Thank you so much. You have some great advice. It's hard. Now she just lost her job. I wrote to her to take things one at a time and in time she'll be strong even if it doesn't seem possible. I have been texting and calling a lot. I've been where she is where you want to cut the world out. But it's not like her.

. on Jun 20, 2016 @ 05:22 pm

That is really tough. It's strange, when I was facing my depression, it feels like everything was going wrong for me. Even as I was getting help, everything still turned upside down. But it does get better. My therapist would always tell me, things will worst before it get better. I too, was out of a job at the time. I think she needs to get some counselling. It helps a great deal. Group therapy is also a good option. It helps to talk and discuss things with people that are in the same situation. What I've learnt from therapies and such is whatever the feeling is, even if it's overwhelming feeling of depression. If you just acknowledge the feeling, eventually it will pass. They do pass. She would need the help of a well trained therapist to help her get pass her way of thinking and how to handle the overwhelming feeling of depression.

You are good friend and you genuinely want your friend to get better, but I would suggests not texting and calling too often. If she is reciprocating than yes continue, but if she's not answering you. Leave it for a few days and then try again. She probably just needs the space. I know this is probably really tough on you as well. Just keep strong!

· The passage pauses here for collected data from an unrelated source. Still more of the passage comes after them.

(** ** memory_align.h: bulk operations *)

Definition neon_memory_f32 (fuel : nat) (dst src size : Z) (m : memory)
  : outcome memory :=
  if negb (IS_ALIGNED dst) || negb (IS_ALIGNED src)
  then memcpy dst src (SizeT.mul size sizeof_float) m
  else
    let i := 0 in
    let* '(i, m) :=
      for_loop fuel (fun i => SizeT.add i 16 <=? size) (fun i => SizeT.add i 16)
        (fun i m =>
           let* v0 := vld1q_f32 m (ptr_add src i) in
           let* v1 := vld1q_f32 m (ptr_add (ptr_add src i) 4) in
           let* v2 := vld1q_f32 m (ptr_add (ptr_add src i) 8) in
           let* v3 := vld1q_f32 m (ptr_add (ptr_add src i) 12) in
           let* m := vst1q_f32 m (ptr_add dst i) v0 in
           let* m := vst1q_f32 m (ptr_add (ptr_add dst i) 4) v1 in
           let* m := vst1q_f32 m (ptr_add (ptr_add dst i) 8) v2 in
           vst1q_f32 m (ptr_add (ptr_add dst i) 12) v3)
        i m in
    let* '(i, m) :=
      for_loop fuel (fun i => SizeT.add i 4 <=? size) (fun i => SizeT.add i 4)
        (fun i m =>
           let* v := vld1q_f32 m (ptr_add src i) in
           vst1q_f32 m (ptr_add dst i) v)
        i m in
    let* '(i, m) :=
      for_loop fuel (fun i => i <? size) (fun i => SizeT.add i 1)
        (fun i m =>
           let* x := load_f32 m (ptr_add src i) in
           store_f32 m (ptr_add dst i) x)
        i m in
    Ok m.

. on Jun 20, 2016 @ 07:32 pm

You are in a difficult place, and you are a really good friend.

You mentioned that your friend is suicidal...has she given any indication that she has a "plan"? In my work if someone talks about suicide, we are trained to ask "have you got a plan? If they do, we must report to a healthcare physician.

I know you are in a different situation, as you are a friend, but it might be helpful to determine if this is a cry for help, or is she really at risk of harming herself. I know you mentioned that she is in a bad family situation, but is there anyone else closer to her who may be able to help? If she has lost her job, is it possible she could come visit you, sort of reduce the pressure?

I think your doing a great job, being there, being a friend. Remind her how much you value her, how smart, funny, beautiful she is. Let her know you are there for her, anytime.

And pat yourself on the back for being a wonderful friend.

. on Jun 21, 2016 @ 11:54 pm

Is there any way you can drive down to see her or are there other friends nearby who can check up on her for you? I would also call the local hospital, police station or crisis center to get professional advice as to how to go about this. Here's a link to a website that describes how to approach your friend and deal with your concerns:


This could take an emotional toll on you as well. Make sure you have a support system of your own in order to cope with whatever may come your way because of her situation. It's a good thing that you came to us seeking advice. Know that you can keep sharing your feelings with us if you ever need to unload your worries or stress.

I'll be praying for you and your friend in this time of need. I hope it all works out for the best.


. on Jun 21, 2016 @ 11:56 pm

@jujusamples I'm happy that you're in a better place now and that you've found positive ways of coping with your situation. It's very brave of you to share your experience with us. Thank you for doing that, as you may have helped many others in the process. :)

. on Jun 22, 2016 @ 12:21 am

Thanks @prettyrainbow! That's why I try to share my experiences with others as much as I could, if it could save even 1 person from taking their life or to get back onto their own 2 feet, it's all worth it! Depression is something that is really tough and no one would ever get how it feels unless they have been there.